[STUDY MATERIAL — start]

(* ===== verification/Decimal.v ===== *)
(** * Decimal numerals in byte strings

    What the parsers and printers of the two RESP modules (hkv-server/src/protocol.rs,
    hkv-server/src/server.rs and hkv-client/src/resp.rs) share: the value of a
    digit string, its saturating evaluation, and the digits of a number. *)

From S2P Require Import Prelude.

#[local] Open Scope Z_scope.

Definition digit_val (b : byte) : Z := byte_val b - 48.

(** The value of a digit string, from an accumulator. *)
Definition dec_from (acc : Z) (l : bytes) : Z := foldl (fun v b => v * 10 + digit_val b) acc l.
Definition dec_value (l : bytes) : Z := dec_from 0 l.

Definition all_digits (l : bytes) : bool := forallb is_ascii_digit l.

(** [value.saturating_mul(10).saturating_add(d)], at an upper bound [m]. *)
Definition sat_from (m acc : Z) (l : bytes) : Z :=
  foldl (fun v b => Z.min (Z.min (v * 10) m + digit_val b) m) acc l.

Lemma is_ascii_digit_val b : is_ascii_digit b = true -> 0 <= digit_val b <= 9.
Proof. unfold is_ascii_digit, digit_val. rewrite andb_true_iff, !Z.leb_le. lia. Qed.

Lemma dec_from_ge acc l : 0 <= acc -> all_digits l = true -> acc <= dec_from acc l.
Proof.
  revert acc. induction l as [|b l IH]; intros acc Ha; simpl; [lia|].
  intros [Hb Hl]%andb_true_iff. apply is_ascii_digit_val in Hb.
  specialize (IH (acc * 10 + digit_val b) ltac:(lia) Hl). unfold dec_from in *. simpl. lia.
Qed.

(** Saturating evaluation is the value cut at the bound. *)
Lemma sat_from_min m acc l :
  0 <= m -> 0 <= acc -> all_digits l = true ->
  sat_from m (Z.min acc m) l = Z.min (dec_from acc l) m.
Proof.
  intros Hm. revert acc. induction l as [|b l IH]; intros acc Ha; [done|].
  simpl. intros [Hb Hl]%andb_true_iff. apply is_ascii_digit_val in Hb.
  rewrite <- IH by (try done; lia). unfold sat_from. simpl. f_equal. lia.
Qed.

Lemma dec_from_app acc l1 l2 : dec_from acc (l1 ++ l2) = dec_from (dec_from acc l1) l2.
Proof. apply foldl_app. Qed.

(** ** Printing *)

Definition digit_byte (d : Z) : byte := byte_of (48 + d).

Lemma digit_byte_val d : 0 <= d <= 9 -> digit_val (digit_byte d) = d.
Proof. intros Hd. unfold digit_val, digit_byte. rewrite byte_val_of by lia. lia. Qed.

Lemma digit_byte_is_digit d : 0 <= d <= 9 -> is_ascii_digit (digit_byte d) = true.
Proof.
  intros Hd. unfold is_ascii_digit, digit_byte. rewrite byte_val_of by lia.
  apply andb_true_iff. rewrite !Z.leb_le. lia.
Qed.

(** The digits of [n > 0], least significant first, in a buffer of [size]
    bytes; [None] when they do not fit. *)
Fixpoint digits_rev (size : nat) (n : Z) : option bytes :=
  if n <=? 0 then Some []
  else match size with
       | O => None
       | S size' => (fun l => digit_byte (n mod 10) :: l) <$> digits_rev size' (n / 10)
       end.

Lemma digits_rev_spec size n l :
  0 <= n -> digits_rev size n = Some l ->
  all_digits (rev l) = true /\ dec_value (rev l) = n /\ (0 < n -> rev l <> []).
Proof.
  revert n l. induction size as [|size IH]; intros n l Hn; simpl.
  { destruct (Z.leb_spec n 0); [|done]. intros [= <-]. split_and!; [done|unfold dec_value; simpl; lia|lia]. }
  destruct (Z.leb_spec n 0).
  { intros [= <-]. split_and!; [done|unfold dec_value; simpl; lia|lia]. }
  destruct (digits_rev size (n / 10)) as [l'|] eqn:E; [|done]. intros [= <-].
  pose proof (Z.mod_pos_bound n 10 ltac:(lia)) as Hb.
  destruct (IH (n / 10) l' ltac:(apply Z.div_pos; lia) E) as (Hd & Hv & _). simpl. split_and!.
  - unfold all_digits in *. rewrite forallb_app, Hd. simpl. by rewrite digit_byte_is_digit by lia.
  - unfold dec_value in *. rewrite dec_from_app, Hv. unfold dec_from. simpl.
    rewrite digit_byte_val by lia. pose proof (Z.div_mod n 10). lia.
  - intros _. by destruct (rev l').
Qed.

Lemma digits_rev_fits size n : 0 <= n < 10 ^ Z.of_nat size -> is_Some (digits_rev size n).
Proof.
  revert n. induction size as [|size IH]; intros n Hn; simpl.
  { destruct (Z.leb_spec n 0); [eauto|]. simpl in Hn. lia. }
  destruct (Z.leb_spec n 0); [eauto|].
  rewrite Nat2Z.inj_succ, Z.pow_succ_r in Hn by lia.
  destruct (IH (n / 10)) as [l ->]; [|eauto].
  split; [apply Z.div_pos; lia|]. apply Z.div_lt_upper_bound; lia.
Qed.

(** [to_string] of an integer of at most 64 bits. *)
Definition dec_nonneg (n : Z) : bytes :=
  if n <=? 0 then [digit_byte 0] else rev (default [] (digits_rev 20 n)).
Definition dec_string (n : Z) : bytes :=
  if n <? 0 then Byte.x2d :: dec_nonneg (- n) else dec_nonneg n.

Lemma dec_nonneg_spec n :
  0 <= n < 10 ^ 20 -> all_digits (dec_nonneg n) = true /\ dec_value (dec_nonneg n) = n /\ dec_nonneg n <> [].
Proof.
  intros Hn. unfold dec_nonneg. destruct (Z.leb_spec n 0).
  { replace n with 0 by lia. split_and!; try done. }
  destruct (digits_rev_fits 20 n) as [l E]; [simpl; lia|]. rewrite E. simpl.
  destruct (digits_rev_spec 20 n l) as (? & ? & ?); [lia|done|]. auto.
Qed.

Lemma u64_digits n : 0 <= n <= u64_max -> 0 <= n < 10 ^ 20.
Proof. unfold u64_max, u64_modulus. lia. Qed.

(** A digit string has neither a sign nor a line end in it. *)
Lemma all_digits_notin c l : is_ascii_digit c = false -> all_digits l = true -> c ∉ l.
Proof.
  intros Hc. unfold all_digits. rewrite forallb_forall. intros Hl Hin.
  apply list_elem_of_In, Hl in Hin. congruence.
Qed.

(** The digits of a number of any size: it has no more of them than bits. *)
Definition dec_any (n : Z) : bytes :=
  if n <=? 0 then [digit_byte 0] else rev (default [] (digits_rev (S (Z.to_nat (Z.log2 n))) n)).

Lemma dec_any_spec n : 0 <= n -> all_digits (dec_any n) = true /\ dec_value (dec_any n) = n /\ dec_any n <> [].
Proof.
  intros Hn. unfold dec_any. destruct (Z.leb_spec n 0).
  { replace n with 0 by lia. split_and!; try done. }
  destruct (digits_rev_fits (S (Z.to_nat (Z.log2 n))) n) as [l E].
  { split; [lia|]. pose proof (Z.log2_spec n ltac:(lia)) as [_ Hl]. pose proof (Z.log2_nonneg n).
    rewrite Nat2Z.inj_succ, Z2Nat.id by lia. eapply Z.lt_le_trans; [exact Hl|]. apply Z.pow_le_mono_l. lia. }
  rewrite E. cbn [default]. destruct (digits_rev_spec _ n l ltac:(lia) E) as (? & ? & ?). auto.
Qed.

[STUDY MATERIAL — finish]

▶ WHAT IS REQUIRED
Word for word, repeat each entry from the listing above.

▶ TASK ANSWER
(* ===== verification/Decimal.v ===== *)
(** * Decimal numerals in byte strings

    What the parsers and printers of the two RESP modules (hkv-server/src/protocol.rs,
    hkv-server/src/server.rs and hkv-client/src/resp.rs) share: the value of a
    digit string, its saturating evaluation, and the digits of a number. *)

From S2P Require Import Prelude.

#[local] Open Scope Z_scope.

Definition digit_val (b : byte) : Z := byte_val b - 48.

(** The value of a digit string, from an accumulator. *)
Definition dec_from (acc : Z) (l : bytes) : Z := foldl (fun v b => v * 10 + digit_val b) acc l.
Definition dec_value (l : bytes) : Z := dec_from 0 l.

Definition all_digits (l : bytes) : bool := forallb is_ascii_digit l.

(** [value.saturating_mul(10).saturating_add(d)], at an upper bound [m]. *)
Definition sat_from (m acc : Z) (l : bytes) : Z :=
  foldl (fun v b => Z.min (Z.min (v * 10) m + digit_val b) m) acc l.

Lemma is_ascii_digit_val b : is_ascii_digit b = true -> 0 <= digit_val b <= 9.
Proof. unfold is_ascii_digit, digit_val. rewrite andb_true_iff, !Z.leb_le. lia. Qed.

Lemma dec_from_ge acc l : 0 <= acc -> all_digits l = true -> acc <= dec_from acc l.
Proof.
  revert acc. induction l as [|b l IH]; intros acc Ha; simpl; [lia|].
  intros [Hb Hl]%andb_true_iff. apply is_ascii_digit_val in Hb.
  specialize (IH (acc * 10 + digit_val b) ltac:(lia) Hl). unfold dec_from in *. simpl. lia.
Qed.

(** Saturating evaluation is the value cut at the bound. *)
Lemma sat_from_min m acc l :
  0 <= m -> 0 <= acc -> all_digits l = true ->
  sat_from m (Z.min acc m) l = Z.min (dec_from acc l) m.
Proof.
  intros Hm. revert acc. induction l as [|b l IH]; intros acc Ha; [done|].
  simpl. intros [Hb Hl]%andb_true_iff. apply is_ascii_digit_val in Hb.
  rewrite <- IH by (try done; lia). unfold sat_from. simpl. f_equal. lia.
Qed.

Lemma dec_from_app acc l1 l2 : dec_from acc (l1 ++ l2) = dec_from (dec_from acc l1) l2.
Proof. apply foldl_app. Qed.

(** ** Printing *)

Definition digit_byte (d : Z) : byte := byte_of (48 + d).

Lemma digit_byte_val d : 0 <= d <= 9 -> digit_val (digit_byte d) = d.
Proof. intros Hd. unfold digit_val, digit_byte. rewrite byte_val_of by lia. lia. Qed.

Lemma digit_byte_is_digit d : 0 <= d <= 9 -> is_ascii_digit (digit_byte d) = true.
Proof.
  intros Hd. unfold is_ascii_digit, digit_byte. rewrite byte_val_of by lia.
  apply andb_true_iff. rewrite !Z.leb_le. lia.
Qed.

(** The digits of [n > 0], least significant first, in a buffer of [size]
    bytes; [None] when they do not fit. *)
Fixpoint digits_rev (size : nat) (n : Z) : option bytes :=
  if n <=? 0 then Some []
  else match size with
       | O => None
       | S size' => (fun l => digit_byte (n mod 10) :: l) <$> digits_rev size' (n / 10)
       end.

Lemma digits_rev_spec size n l :
  0 <= n -> digits_rev size n = Some l ->
  all_digits (rev l) = true /\ dec_value (rev l) = n /\ (0 < n -> rev l <> []).
Proof.
  revert n l. induction size as [|size IH]; intros n l Hn; simpl.
  { destruct (Z.leb_spec n 0); [|done]. intros [= <-]. split_and!; [done|unfold dec_value; simpl; lia|lia]. }
  destruct (Z.leb_spec n 0).
  { intros [= <-]. split_and!; [done|unfold dec_value; simpl; lia|lia]. }
  destruct (digits_rev size (n / 10)) as [l'|] eqn:E; [|done]. intros [= <-].
  pose proof (Z.mod_pos_bound n 10 ltac:(lia)) as Hb.
  destruct (IH (n / 10) l' ltac:(apply Z.div_pos; lia) E) as (Hd & Hv & _). simpl. split_and!.
  - unfold all_digits in *. rewrite forallb_app, Hd. simpl. by rewrite digit_byte_is_digit by lia.
  - unfold dec_value in *. rewrite dec_from_app, Hv. unfold dec_from. simpl.
    rewrite digit_byte_val by lia. pose proof (Z.div_mod n 10). lia.
  - intros _. by destruct (rev l').
Qed.

Lemma digits_rev_fits size n : 0 <= n < 10 ^ Z.of_nat size -> is_Some (digits_rev size n).
Proof.
  revert n. induction size as [|size IH]; intros n Hn; simpl.
  { destruct (Z.leb_spec n 0); [eauto|]. simpl in Hn. lia. }
  destruct (Z.leb_spec n 0); [eauto|].
  rewrite Nat2Z.inj_succ, Z.pow_succ_r in Hn by lia.
  destruct (IH (n / 10)) as [l ->]; [|eauto].
  split; [apply Z.div_pos; lia|]. apply Z.div_lt_upper_bound; lia.
Qed.

(** [to_string] of an integer of at most 64 bits. *)
Definition dec_nonneg (n : Z) : bytes :=
  if n <=? 0 then [digit_byte 0] else rev (default [] (digits_rev 20 n)).
Definition dec_string (n : Z) : bytes :=
  if n <? 0 then Byte.x2d :: dec_nonneg (- n) else dec_nonneg n.

Lemma dec_nonneg_spec n :
  0 <= n < 10 ^ 20 -> all_digits (dec_nonneg n) = true /\ dec_value (dec_nonneg n) = n /\ dec_nonneg n <> [].
Proof.
  intros Hn. unfold dec_nonneg. destruct (Z.leb_spec n 0).
  { replace n with 0 by lia. split_and!; try done. }
  destruct (digits_rev_fits 20 n) as [l E]; [simpl; lia|]. rewrite E. simpl.
  destruct (digits_rev_spec 20 n l) as (? & ? & ?); [lia|done|]. auto.
Qed.

Lemma u64_digits n : 0 <= n <= u64_max -> 0 <= n < 10 ^ 20.
Proof. unfold u64_max, u64_modulus. lia. Qed.

(** A digit string has neither a sign nor a line end in it. *)
Lemma all_digits_notin c l : is_ascii_digit c = false -> all_digits l = true -> c ∉ l.
Proof.
  intros Hc. unfold all_digits. rewrite forallb_forall. intros Hl Hin.
  apply list_elem_of_In, Hl in Hin. congruence.
Qed.

(** The digits of a number of any size: it has no more of them than bits. *)
Definition dec_any (n : Z) : bytes :=
  if n <=? 0 then [digit_byte 0] else rev (default [] (digits_rev (S (Z.to_nat (Z.log2 n))) n)).

Lemma dec_any_spec n : 0 <= n -> all_digits (dec_any n) = true /\ dec_value (dec_any n) = n /\ dec_any n <> [].
Proof.
  intros Hn. unfold dec_any. destruct (Z.leb_spec n 0).
  { replace n with 0 by lia. split_and!; try done. }
  destruct (digits_rev_fits (S (Z.to_nat (Z.log2 n))) n) as [l E].
  { split; [lia|]. pose proof (Z.log2_spec n ltac:(lia)) as [_ Hl]. pose proof (Z.log2_nonneg n).
    rewrite Nat2Z.inj_succ, Z2Nat.id by lia. eapply Z.lt_le_trans; [exact Hl|]. apply Z.pow_le_mono_l. lia. }
  rewrite E. cbn [default]. destruct (digits_rev_spec _ n l ltac:(lia) E) as (? & ? & ?). auto.
Qed.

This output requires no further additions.